Lemma hex_loop_value s : ∀ len i acc,
  len = i + Z.of_nat (length s) → 0 <= acc < 4294967296 →
  hex_loop len i s acc = u32 (acc + hex_value s).
Proof.
  induction s as [|c s IH]; intros len i acc Hlen Hacc; cbn [hex_loop].
  - unfold hex_value. cbn. rewrite Z.add_0_r. by rewrite u32_id.
  - cbn [length] in Hlen. rewrite hex_value_cons.
    assert (Hp : u32 (power 16 (len - 1 - i)) = u32 (16 ^ Z.of_nat (length s))).
    { rewrite power_pow by lia. do 2 f_equal. lia. }
    destruct (hex_digit c) as [d|]; cbn [default].
    + rewrite IH by (lia || apply u32_range). rewrite u32_add_l.
      replace (acc + u32 (power 16 (len - 1 - i) * d) + hex_value s)
        with (u32 (power 16 (len - 1 - i) * d) + (acc + hex_value s)) by lia.
      rewrite <- (u32_mul_l (power _ _)), Hp, u32_mul_l, u32_add_l.
      f_equal. cbn [default from_option id]. ring.
    + rewrite IH by lia. f_equal.
Qed.

Lemma transfer_hex_value s : transfer_hex_string_to_int s = u32 (hex_value s).
Proof. unfold transfer_hex_string_to_int. rewrite hex_loop_value by lia. done. Qed.

Lemma opt_classify_cstr (Cmd : list Z) :
  (2 <= length Cmd)%nat → opt_classify Cmd = Ok (opt_classify_line (cstr Cmd)).
Proof.
  destruct Cmd as [|c0 [|c1 r]]; cbn [length]; intros; try lia. unfold opt_classify.
  change (rd (c0 :: c1 :: r) 0) with (Ok c0). change (rd (c0 :: c1 :: r) 1) with (Ok c1).
  cbn [mbind result_bind cstr]. destruct (Z.eqb_spec c0 0); [done|].
  destruct (Z.eqb_spec c0 47) as [->|]; cbn.
  - destruct (Z.eqb_spec c1 0) as [->|]; [cbn; done|].
    destruct (Z.eqb_spec c1 47) as [->|]; [cbn; done|]. cbn. by repeat case_match.
  - destruct (Z.eqb_spec c0 91) as [->|]; [cbn; done|]. by repeat case_match.
Qed.

(** Pairs[Counter] of the structure of a list with room left. *)
Lemma opt_struct_slot ps : (length ps < 63)%nat →
  Pairs (opt_struct ps) !! length ps = Some (0xFFFFFFFF, 0xFFFFFFFF).
Proof.
  intros. cbn. rewrite lookup_app_r, Nat.sub_diag by lia.
  apply lookup_replicate_2. lia.
Qed.

Lemma opt_struct_store ps q : (length ps < 63)%nat →
  <[length ps := q]> (Pairs (opt_struct ps)) = ps ++ q :: replicate (63 - S (length ps)) (0xFFFFFFFF, 0xFFFFFFFF).
Proof.
  intros. cbn [Pairs opt_struct]. rewrite insert_app_r_alt, Nat.sub_diag by lia.
  by replace (63 - length ps)%nat with (S (63 - S (length ps))) by lia.
Qed.

Lemma opt_struct_snoc ps q : (length ps < 63)%nat →
  opt_struct (ps ++ [q]) =
    count_up (OptIni IBR_BOOT_CODE_OPTIONAL_MARKER (Z.of_nat (length ps)) (<[length ps := q]> (Pairs (opt_struct ps)))).
Proof.
  intros. rewrite opt_struct_store by done. unfold opt_struct, count_up.
  cbn [OptionalMarker Counter Pairs]. rewrite length_app, <- app_assoc. cbn [length app].
  rewrite u32_id by (unfold is_u32; lia). f_equal; [lia|]. by rewrite Nat.add_1_r.
Qed.

(** One pair line appends one pair. *)
Lemma parsePair_spec ps l : (length ps < 63)%nat →
  (cfg ← parsePair (opt_struct ps) l; Ok (count_up cfg)) =
    Ok (opt_struct (ps ++ [line_pair (0xFFFFFFFF, 0xFFFFFFFF) l])).
Proof.
  intros Hl. rewrite opt_struct_snoc by done.
  assert (Hslot := opt_struct_slot ps Hl).
  assert (Hlen : length (Pairs (opt_struct ps)) = 63%nat)
    by (cbn; rewrite length_app, length_replicate; lia).
  unfold parsePair, line_pair.
  change (opt_struct ps) with (OptIni IBR_BOOT_CODE_OPTIONAL_MARKER (Z.of_nat (length ps)) (Pairs (opt_struct ps))) at 1.
  destruct (strtok pair_delim l) as [[t1 rest]|]; cbn [mbind result_bind].
  2:{ by rewrite list_insert_id. }
  assert (rd (Pairs (opt_struct ps)) (Z.of_nat (length ps)) = Ok (0xFFFFFFFF, 0xFFFFFFFF)) as ->
    by (apply rd_Ok; rewrite Nat2Z.id; auto with lia).
  cbn [mbind result_bind snd]. rewrite wr_Ok, Nat2Z.id by lia. cbn [mbind result_bind].
  rewrite !transfer_hex_value.
  destruct (strtok pair_delim rest) as [[t2 ?]|]; cbn [mbind result_bind]; [|done].
  assert (rd (<[length ps := (u32 (hex_value t1), 0xFFFFFFFF)]> (Pairs (opt_struct ps))) (Z.of_nat (length ps))
          = Ok (u32 (hex_value t1), 0xFFFFFFFF)) as ->.
  { apply rd_Ok. rewrite Nat2Z.id. split; [lia|]. apply list_lookup_insert_eq. lia. }
  cbn [mbind result_bind fst]. rewrite wr_Ok, Nat2Z.id by (rewrite length_insert; lia).
  cbn [mbind result_bind]. by rewrite list_insert_insert_eq, transfer_hex_value.
Qed.

Definition opt_pc_of (active : bool) : opt_pc := if active then OptInner else OptOuter.

Definition opt_expected (k : bool) (p : list Z) (active : bool) (ps : list (Z * Z))
  : result (Z * IBR_BOOT_OPTIONAL_STRUCT_T) :=
  if fits 256 0 p then Ok (Successful, opt_struct (opt_pairs (lines_left k p) active ps))
  else Crash OutOfBounds.

Lemma opt_loop_spec k fuel : ∀ active p r Cmd ps,
  represents k p r → length Cmd = 256%nat → (length ps <= 63)%nat → (2 * length p + 1 < fuel)%nat →
  opt_loop fuel (opt_pc_of active) r Cmd (opt_struct ps) = opt_expected k p active ps.
Proof.
  induction fuel as [fuel IH] using lt_wf_ind; intros active p r Cmd ps Hr Hlen Hps Hf.
  destruct fuel as [|[|f]]; [lia..|].
  pose proof (readLine_outcome k p r Cmd Hr ltac:(lia)) as Ho. rewrite Hlen in Ho.
  destruct Ho as [Cmd' r' l rest Hres Hr' Hlen' Hc Hll Hlt Hfit Hlines|Cmd' r' Hres Hlen' Hfit Hlines|Hres Hfit].
  - assert (Hmark : opt_loop (S f) OptMark r' Cmd' (opt_struct ps) =
        opt_expected k rest (is_user_define (cstr l)) ps).
    { cbn [opt_loop]. rewrite Hc, <- (IH f) with (r := r') (Cmd := Cmd') by (done || lia).
      by destruct (is_user_define (cstr l)). }
    assert (Hgo : ∀ a qs, (length qs <= 63)%nat →
        opt_loop (S f) (opt_pc_of a) r' Cmd' (opt_struct qs) = opt_expected k rest a qs).
    { intros. apply IH; done || lia. }
    unfold opt_expected in *. rewrite Hfit, Hlines.
    remember (S f) as f1. destruct active; cbn [opt_pc_of opt_loop opt_pairs];
      unfold readLine2; rewrite Hres; cbn [mbind result_bind]; change (Successful <? 0) with false; cbn match;
      [|exact Hmark].
    rewrite opt_classify_cstr by lia. rewrite Hc. cbn [mbind result_bind].
    destruct (opt_classify_line (cstr l)); [by apply (Hgo true)|done|].
    change (Counter (opt_struct ps)) with (Z.of_nat (length ps)).
    unfold IBR_BOOT_CODE_OPTIONAL_MAX_NUMBER.
    destruct (Nat.leb_spec 63 (length ps)) as [H63|H63].
    + rewrite (proj2 (Z.geb_le _ _)) by lia. by apply (Hgo false).
    + destruct (Z.of_nat (length ps) >=? 63) eqn:E; zcmp; [lia|].
      pose proof (parsePair_spec ps (cstr l) H63) as HP. apply bind_ok in HP as (cfg & -> & HP).
      cbn [mbind result_bind].
      replace (count_up cfg) with (opt_struct (ps ++ [line_pair (0xFFFFFFFF, 0xFFFFFFFF) (cstr l)]))
        by congruence.
      apply (Hgo true). rewrite length_app. cbn. lia.
  - unfold opt_expected. rewrite Hfit, Hlines.
    destruct active; cbn [opt_pc_of opt_loop]; unfold readLine2; by rewrite Hres.
  - unfold opt_expected. rewrite Hfit.
    destruct active; cbn [opt_pc_of opt_loop]; unfold readLine2; by rewrite Hres.
Qed.

Lemma ProcessOptionalINI_run bytes Cmd :
  length Cmd = 256%nat →
  ProcessOptionalINI (Some bytes) Cmd = opt_expected (tail_kept bytes) bytes false [].
Proof.
  intros HC. unfold ProcessOptionalINI, tail_kept. rewrite <- keeps_tail_open.
  change opt_defaults with (opt_struct []).
  apply (opt_loop_spec (keeps_tail (open_reader bytes)) _ false); [|done|cbn; lia|lia].
  split_and!; [apply open_reader_wf|done|apply pending_open].
Qed.

(** ** Theorems *)

(** transfer_hex_string_to_int is the value of the hexadecimal string modulo
    2^32, whatever its length; characters that are no digits count as 0. *)
Theorem transfer_hex_is_value s :
  transfer_hex_string_to_int s = u32 (hex_value s).
Proof. apply transfer_hex_value. Qed.

(** C4: The parser keeps, in order, the pairs of the USER_DEFINE sections, at most
    63 of them, and leaves the other slots 0xFFFFFFFF; it writes outside its
    line array exactly when a line has 256 characters or more. *)
Theorem ProcessOptionalINI_refines_automaton bytes Cmd :
  length Cmd = 256%nat →
  ProcessOptionalINI (Some bytes) Cmd =
    if fits 256 0 bytes
    then Ok (Successful, opt_struct (opt_pairs (ini_lines bytes) false []))
    else Crash OutOfBounds.
Proof. apply ProcessOptionalINI_run. Qed.

(** *** Writing pairs and reading them back *)

Definition pair_text (q : Z * Z) : list Z :=
  print_u 16 (fst q) ++ lit " = " ++ print_u 16 (snd q) ++ [0x0A].

Definition opt_text (ps : list (Z * Z)) : list Z :=
  lit "[USER_DEFINE]" ++ 0x0A :: concat (map pair_text ps).

Lemma opt_pairs_bound lines : ∀ active acc,
  (length acc <= 63)%nat → (length (opt_pairs lines active acc) <= 63)%nat.
Proof.
  induction lines as [|l ls IH]; intros active acc H; cbn [opt_pairs]; [done|].
  destruct active; [|by apply IH]. destruct (opt_classify_line l); try by apply IH.
  destruct (Nat.leb_spec 63 (length acc)); apply IH; [done|]. rewrite length_app. cbn. lia.
Qed.

Lemma hex_digit_char d : 0 <= d < 16 → hex_digit (digit_char d) = Some d.
Proof.
  intros. assert (d ∈ seqZ 0 16) as Hin by (apply elem_of_seqZ; lia).
  revert d H Hin. assert (Forall (λ d, hex_digit (digit_char d) = Some d) (seqZ 0 16)) as HF
    by (repeat constructor).
  rewrite Forall_forall in HF. auto.
Qed.

Lemma hex_fold_digits s : Forall (λ c, ∃ d, c = digit_char d ∧ 0 <= d < 16) s → ∀ acc,
  fold_left (λ v c, 16 * v + default 0 (hex_digit c)) s acc = digits_val 16 acc s.
Proof.
  induction 1 as [|c s (d & -> & Hd) _ IH]; intros acc; [done|]. cbn [fold_left digits_val].
  rewrite digit_char_digit, hex_digit_char, IH by lia. f_equal. cbn. lia.
Qed.

Lemma hex_value_print n : 0 <= n < 4294967296 → hex_value (print_u 16 n) = n.
Proof.
  intros Hn. unfold hex_value.
  rewrite hex_fold_digits by (apply print_digits_digits; done || lia).
  pose proof (digits_val_print 12 16 ltac:(lia) n 0 [] ltac:(cbn; lia)) as Hv.
  rewrite app_nil_r in Hv. exact Hv.
Qed.

Lemma print_u_no_delim n : 0 <= n → Forall (λ c, c ∉ pair_delim) (print_u 16 n).
Proof.
  intros. eapply Forall_impl; [apply print_u_chars; lia|]. cbn. intros c Hc.
  unfold pair_delim. cbn. rewrite !not_elem_of_cons. split_and!; try lia. apply not_elem_of_nil.
Qed.

Definition pair_line (q : Z * Z) : list Z := print_u 16 (fst q) ++ lit " = " ++ print_u 16 (snd q).

Lemma line_pair_text old q : is_u32 (fst q) → is_u32 (snd q) → line_pair old (pair_line q) = q.
Proof.
  intros H1 H2. assert (H1' := H1). assert (H2' := H2). unfold is_u32 in H1', H2'.
  unfold line_pair, pair_line. change (lit " = ") with [32; 61; 32]. cbn [app].
  rewrite (strtok_here pair_delim (print_u 16 (fst q)) 32).
  - rewrite strtok_skip by (cbn; set_solver). rewrite strtok_skip by (cbn; set_solver).
    rewrite strtok_last by (apply print_u_ne || apply print_u_no_delim; lia).
    rewrite !hex_value_print, !u32_id by done. by destruct q.
  - apply print_u_ne; lia.
  - apply print_u_no_delim. lia.
  - cbn; set_solver.
Qed.

Lemma pair_line_plain q : is_u32 (fst q) → is_u32 (snd q) →
  plain (pair_line q) ∧ (length (pair_line q) < 256)%nat ∧ opt_classify_line (pair_line q) = OPair.
Proof.
  intros H1 H2. unfold is_u32 in *. unfold pair_line. split_and!.
  - apply Forall_app. split; [eapply Forall_impl; [apply print_u_chars; lia|cbn; lia]|].
    apply Forall_app. split; [by apply plain_check|].
    eapply Forall_impl; [apply print_u_chars; lia|cbn; lia].
  - rewrite !length_app. change (length (lit " = ")) with 3%nat. pose proof (print_u_length 16 (fst q)).
    pose proof (print_u_length 16 (snd q)). lia.
  - assert (HF := print_u_chars 16 (fst q) ltac:(lia) ltac:(lia)).
    assert (Hne := print_u_ne 16 (fst q) ltac:(lia) ltac:(lia)).
    destruct HF as [|c s Hc _]; [done|]. cbn. unfold opt_classify_line.
    destruct (decide (c = 47)); [lia|]. destruct (decide (c = 91)); [lia|]. by repeat case_match.
Qed.

Lemma opt_text_lines k ps : Forall (λ q, is_u32 (fst q) ∧ is_u32 (snd q)) ps →
  lines_left k (concat (map pair_text ps)) = map pair_line ps ∧
  fits 256 0 (concat (map pair_text ps)) = true.
Proof.
  induction 1 as [|q ps [H1 H2] _ [IH1 IH2]]; [by destruct k|]. cbn [map concat].
  destruct (pair_line_plain q H1 H2) as (Hp & Hl & _).
  replace (pair_text q ++ concat (map pair_text ps))
    with (pair_line q ++ 0x0A :: concat (map pair_text ps))
    by (unfold pair_text, pair_line; by rewrite <- !app_assoc).
  by rewrite lines_left_plain_lf, fits_plain_lf, IH1.
Qed.

Lemma opt_pairs_text ps : Forall (λ q, is_u32 (fst q) ∧ is_u32 (snd q)) ps → ∀ acc,
  (length acc + length ps <= 63)%nat → opt_pairs (map pair_line ps) true acc = acc ++ ps.
Proof.
  induction 1 as [|q ps [H1 H2] _ IH]; intros acc Hl; cbn [map opt_pairs]; [by rewrite app_nil_r|].
  cbn [length] in Hl. destruct (pair_line_plain q H1 H2) as (_ & _ & ->).
  destruct (Nat.leb_spec 63 (length acc)); [lia|].
  rewrite line_pair_text, IH by (done || rewrite length_app; cbn; lia).
  by rewrite <- app_assoc.
Qed.

(** Up to 63 pairs of 32-bit numbers written as hexadecimal text are read back
    unchanged, in their order. *)
Theorem ProcessOptionalINI_roundtrip ps Cmd :
  length Cmd = 256%nat → (length ps <= 63)%nat →
  Forall (λ q, is_u32 (fst q) ∧ is_u32 (snd q)) ps →
  ProcessOptionalINI (Some (opt_text ps)) Cmd = Ok (Successful, opt_struct ps).
Proof.
  intros HC Hl HF. rewrite ProcessOptionalINI_run by done. unfold opt_expected, opt_text.
  assert (plain (lit "[USER_DEFINE]")) as Hp by (by apply plain_check).
  destruct (opt_text_lines (tail_kept (lit "[USER_DEFINE]" ++ 0x0A :: concat (map pair_text ps))) ps HF)
    as [HL Hfit].
  rewrite fits_plain_lf, Hfit by (done || cbn; lia). rewrite lines_left_plain_lf, HL by done.
  cbn [opt_pairs]. change (is_user_define (lit "[USER_DEFINE]")) with true.
  by rewrite opt_pairs_text.
Qed.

* * * *

_Exercise description_
Determine how many lines of the data contain "replace" and give nothing but that number.

_Reply_
4